How much data do you think AI will create? In the last few decades, we've seen the data problem go from "how do I collect the data" to "how do store the data" and more recently to "uh oh I created too much data, how do I make sense of this."

As a product marketer for a data company, CastorDoc, I think about this quite a bit. The data ecosystem is already struggling with building understanding around data, a collective intelligence (1).

So, through all the excitement generated around AI, I can't stop thinking about the explosion of quick and easy content creation. This data has to go somewhere.

The evolution of information

As a species, humans are creators. This is our survival advantage. We didn’t evolve with giant teeth or claws; we evolved as problem-solving creators. From the first human to build a fire, pick up a stick to use a tool, and speak the first words of a language, it is necessary to create. Eventually, this desire to create turned to information to collect thoughts and ideas and make sense of the world around us.

In this case, let’s keep our definition simple and assume the idea of information starts with the emergence of writing. The first time humans began to collect and document thoughts likely started with tools like tally sticks used to count and mark quantities, going back 30 to 40 thousand years ago (2).

This likely started at an inflection point where social structures were becoming complex enough that pure memory didn’t suffice. Maybe they needed to share information across people or groups. Word of mouth didn’t cut it. Honestly sounds like a problem lots of small startups face. In short, some early humans needed to create information so another human could make sense of it or understand it.

The early tally sticks started as a low-effort information creation method, simply adding notches or symbols to bones or sticks. But as we already know, we built on this, ultimately forming advanced language and writing and moving on to more advanced distribution systems.
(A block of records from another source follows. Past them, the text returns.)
(** The shape of a check: raise when the condition holds, go on otherwise. *)
Lemma guard_ok b c msg (k : res unit) : (do? guard_raise b c msg in k) = Ok tt <-> b = false /\ k = Ok tt.
Proof. destruct b; cbn; naive_solver. Qed.
Lemma bound_ok (x : res bool) c msg (k : res unit) :
  (let? b := x in do? guard_raise b c msg in k) = Ok tt <-> x = Ok false /\ k = Ok tt.
Proof. destruct x as [[]|]; cbn; naive_solver. Qed.
Lemma bound_last_ok (x : res bool) c msg : (let? b := x in guard_raise b c msg) = Ok tt <-> x = Ok false.
Proof. destruct x as [[]|]; cbn; naive_solver. Qed.
Lemma bound_iff (o : option float) (f : float -> res bool) :
  match o with Some m => f m | None => Ok false end = Ok false <-> forall m, o = Some m -> f m = Ok false.
Proof. destruct o; naive_solver. Qed.
End PipelinesFacts.

(** ** Properties *)

Module PipelinesTheorems.
Import Evaluation Features PipelinesFacts.
(** Keys of the cache distinguish states and questions with different digests. *)
Lemma cache_key_inj st1 st2 q1 q2 :
  _cache_key c (state_digest st1) q1 = _cache_key c (state_digest st2) q2 ->
  state_digest st1 = state_digest st2 /\ digest q1 = digest q2.
Proof.
  unfold _cache_key, dumps_canonical, jstrs. cbn [dumps_gen map join item_sep String.concat].
  intros H. apply str_app_inj_l in H. rewrite !str_app_assoc in H.
  apply digest_text_inj in H as [Hs H]; [|apply canonical_digest_shape..]. split; [done|].
  apply str_app_inj_l, digest_text_inj in H as [H _]; [done|apply canonical_digest_shape..].
Qed.

(** The evaluations that were begun: the engine they found, the state and the
    question. *)
Definition asked : Type := list (engine (W := W) * dict string json * QuestionDefinition).
(** An output the primary provider gave in one of them for this question, on a
    state of this digest. *)
Definition given (h : asked) (d : string) (q : QuestionDefinition) (o : DecisionOutput) : Prop :=
  exists e0 st0 w0, (e0, st0, q) ∈ h /\ state_digest st0 = d /\ c.(primary).(decide) st0 q e0.(world) = (Ok o, w0).
Lemma given_more h h' d q o : given h d q o -> given (h ++ h') d q o.
Proof. intros (e0 & st0 & w0 & H & ?). exists e0, st0, w0. split; [apply elem_of_app; by left|done]. Qed.

Definition cached_ok (qs : list QuestionDefinition) (h : asked) (cache : dict string DecisionOutput) : Prop :=
  dwf cache /\ forall k o, (k, o) ∈ cache ->
    exists q st, q ∈ qs /\ k = _cache_key c (state_digest st) q /\ _validate o q = Ok tt /\ given h (state_digest st) q o.
Lemma cached_ok_more qs h h' cache : cached_ok qs h cache -> cached_ok qs (h ++ h') cache.
Proof.
  intros [Hw H]. split; [done|]. intros k o Hin. destruct (H k o Hin) as (q & st & H1 & H2 & H3 & H4). exists q, st.
  do 3 (split; [done|]). by apply given_more.
Qed.
(* ===== verification/AIOps.v ===== *)
(** * AIOps incidents (platforms/aiops)

    [Workflow] is the incident state machine of workflow.py, [Api] the handlers
    of api.py over the process-wide dictionary of incidents, whose objects are
    changed in place. *)

From Stdlib Require Import String Ascii ZArith Lia.
From stdpp Require Import base list strings relations.
From S2P Require Import Prelude PyStr PyDict Json AuditLog.

Module Workflow.

Inductive IncidentState :=
| DETECTED | CORRELATED | INVESTIGATING | RECOMMENDED | APPROVED | EXECUTING | VERIFYING
| RESOLVED | ESCALATED.
#[export] Instance IncidentState_eq_dec : EqDecision IncidentState.
Proof. solve_decision. Defined.

Definition state_value (s : IncidentState) : string :=
  match s with
  | DETECTED => "detected" | CORRELATED => "correlated" | INVESTIGATING => "investigating"
  | RECOMMENDED => "recommended" | APPROVED => "approved" | EXECUTING => "executing"
  | VERIFYING => "verifying" | RESOLVED => "resolved" | ESCALATED => "escalated"
  end.

Record Signal := {
  source : string;
  s_service : string;
  severity : string;
  fingerprint : string;
  observed_at : string;
  attributes : dict string string;
}.

Record Remediation := {
  action : string;
  target : string;
  rationale : string;
  risk : string;
  rollback : string;
  side_effecting : bool;
}.
Lemma hex_loop_length fuel k n acc : (n < 16 ^ N.of_nat k)%N -> (1 <= k)%nat ->
  (length (hex_loop fuel n acc) <= k + length acc)%nat.
Proof.
  revert k n acc. induction fuel as [|f IH]; intros k n acc Hn Hk; cbn [hex_loop]; [lia|].
  destruct (N.ltb_spec n 16) as [H|H]; [cbn; lia|]. destruct k as [|[|k]]; [lia|cbn in Hn; lia|].
  etransitivity; [apply (IH (S k))|cbn; lia]; [|lia].
  apply N.Div0.div_lt_upper_bound. rewrite <- N.pow_succ_r'. by replace (N.succ (N.of_nat (S k))) with (N.of_nat (S (S k))) by lia.
Qed.
Lemma hex_fixed_length w n : (1 <= w)%nat -> 0 <= n < 16 ^ Z.of_nat w -> length (chars (hex_fixed w n)) = w.
Proof.
  intros Hw Hn. apply pad_left_length. unfold hex_text. rewrite chars_of_chars.
  pose proof (hex_loop_length (S (N.to_nat (N.log2 (Z.to_N n)))) w (Z.to_N n) []) as H. cbn [length] in H.
  rewrite Nat.add_0_r in H. apply H; [|done]. apply N2Z.inj_lt. rewrite Z2N.id, N2Z.inj_pow by lia.
  replace (Z.of_N (N.of_nat w)) with (Z.of_nat w) by lia. apply Hn.
Qed.

Lemma substr_length a b s : (a <= b)%nat -> (b <= length (chars s))%nat -> length (chars (substr a b s)) = (b - a)%nat.
Proof. intros Ha Hb. unfold substr. rewrite chars_of_chars, length_take, length_drop. lia. Qed.
Lemma uuid_text_ok n : 0 <= n < 2 ^ 128 -> exists s, uuid_text n = Ok s /\ String.length s = 36%nat.
Proof.
  intros Hn. unfold uuid_text. rewrite (proj2 (Z.leb_le 0 n)), (proj2 (Z.ltb_lt n _)) by lia. cbn [andb].
  eexists. split; [done|]. pose proof (hex_fixed_length 32 n ltac:(lia) Hn) as H.
  rewrite <- chars_length. unfold join. cbn [String.concat].
  rewrite !length_chars_app, !substr_length by (rewrite ?H; lia). done.
Qed.

Lemma endswith_app a s : endswith s (a +:+ s) = true.
Proof.
  unfold endswith. rewrite chars_app, rev_app_distr.
  assert (forall l l', of_chars (l ++ l') = of_chars l +:+ of_chars l') as -> by (intros l l'; induction l as [|c l IH]; cbn; [done|by rewrite IH]).
  apply startswith_app.
Qed.

(** *** Amounts *)

Lemma round_half_even_bounds lo hi n d : 0 < d -> lo * d <= n -> n <= hi * d -> lo <= round_half_even n d <= hi.
Proof.
  intros Hd Hlo Hhi. unfold round_half_even. pose proof (Z.div_mod n d ltac:(lia)) as E.
  pose proof (Z.mod_pos_bound n d Hd) as Hm. assert (lo <= n / d) by (apply Z.div_le_lower_bound; lia).
  assert (n / d <= hi) by (apply Z.div_le_upper_bound; lia).
  destruct (Z.compare_spec (2 * (n mod d)) d); [destruct (Z.even _)| |]; try lia; assert (n / d <> hi) by nia; lia.
Qed.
The evolution of information has seemingly been a push and pull between the ease of information creation and the ability to understand or synthesize it.

With every new advancement, information creation requires less effort in the pure sense of physically creating it. However, as information creation has become easier, synthesizing it has become more difficult. It’s much easier to pull meaning from a tally stick than War and Peace. With AI’s emergence, we are now looking at another inflection point, where creating information is nearly effortless.

The information cup runneth over

AI can now create, parse, and manipulate large amounts of data, making creating information seemingly effortless. Is all the information correct or quality? Probably not, but it's information that is being stored somewhere, regardless. With the emergence of big data in the 2000s, we first stepped into the problems faced by the unfathomable amounts of data being created (3).

We answered that call by building data warehouses for storage and other cloud-based data tools to synthesize and visualize this data. And that was just for information created by humans and basic automation, vast but not on the same scale as AI capabilities.

With the advent of AI, we're witnessing a new dawn where content isn't just easily available but also cheap and quickly produced. But how much data will AI produce? We have barely scratched the surface of what generative AI will create. This endless data stream, while obviously valuable on so many levels, also presents new challenges.

We have reached a turning point where creating and distributing data isn't the problem. It's understanding and synthesizing it. Remember, this is already a problem in the data ecosystem for human-created data.

Still, AI will take this to a whole new level. Information overload is now a serious problem we will face. With AI churning out data around the clock, the risk of drowning in information has never been higher. The simple act of making sense of all this data is becoming an uphill task.

Here is how I visualize the effort required for information creation vs synthesis. Generative AI has put us at a critical inflection point, where the speed at which we can create data requires far less effort than our ability to make sense of it.

Time/effort chart of GenAI

A completely (un)reliable chart I made based on absolutely human-created no real data.

In terms of information's evolution, the problem now isn't about creating information; we've got that covered, maybe even too well. Our new opponent lies in synthesizing this information into meaningful, digestible, and useful knowledge.

Making Sense of the Mess

With AI’s global impact, I think we are witnessing the onset of a new technological age, moving humans beyond the Information Age. Going forward, historians will talk about this moment in terms of before and after. In terms of us addressing the aspect of abundant information in this new age, the only viable solution here will be to build AI models centered around synthesizing data rather than generative models. Our problem isn't the lack of information anymore; it's too much of it. When you are presented with so many options, where do you even start?

This is a pure example of a signal-to-noise ratio (4). How do you make sense of all the information and weed out what's unimportant? The goal is to maximize the signal while minimizing the noise. But the catch is that the noise is loud, overwhelming, and coming from a new constant stream of AI-generated content moving at light speed.

In the next wave of AI, we will see more emphasis on increasing effort and understanding. We are already starting to see this discussed, with suggested SynthAI models over GenAI (absolutely).

With the rate at which AI advances, I see this coming fast. With the next milestones, it will be about not who can produce the most content but who can sift through it to find the wisdom.

The race is on, and synthesis is the next step.


1. Leyritz, Louise de. “Collective Intelligence: The Key to Building Better Documentation.” CastorDoc Blog, June 8, 2023. https://www.castordoc.com/blog/collective-intelligence.

2. “Tally Stick.” Wikipedia, April 12, 2023. https://en.wikipedia.org/wiki/Tally_stick.

3.“Big Data.” Wikipedia, June 30, 2023. https://en.wikipedia.org/wiki/Big_data.

4. “Signal-to-Noise Ratio.” Wikipedia, May 29, 2023. https://en.wikipedia.org/wiki/Signal-to-noise_ratio.

5. Zeya Yang, Kristina Shen. “For B2B Generative Ai Apps, Is Less More?” Andreessen Horowitz, June 21, 2023. https://a16z.com/2023/03/30/b2b-generative-ai-synthai/.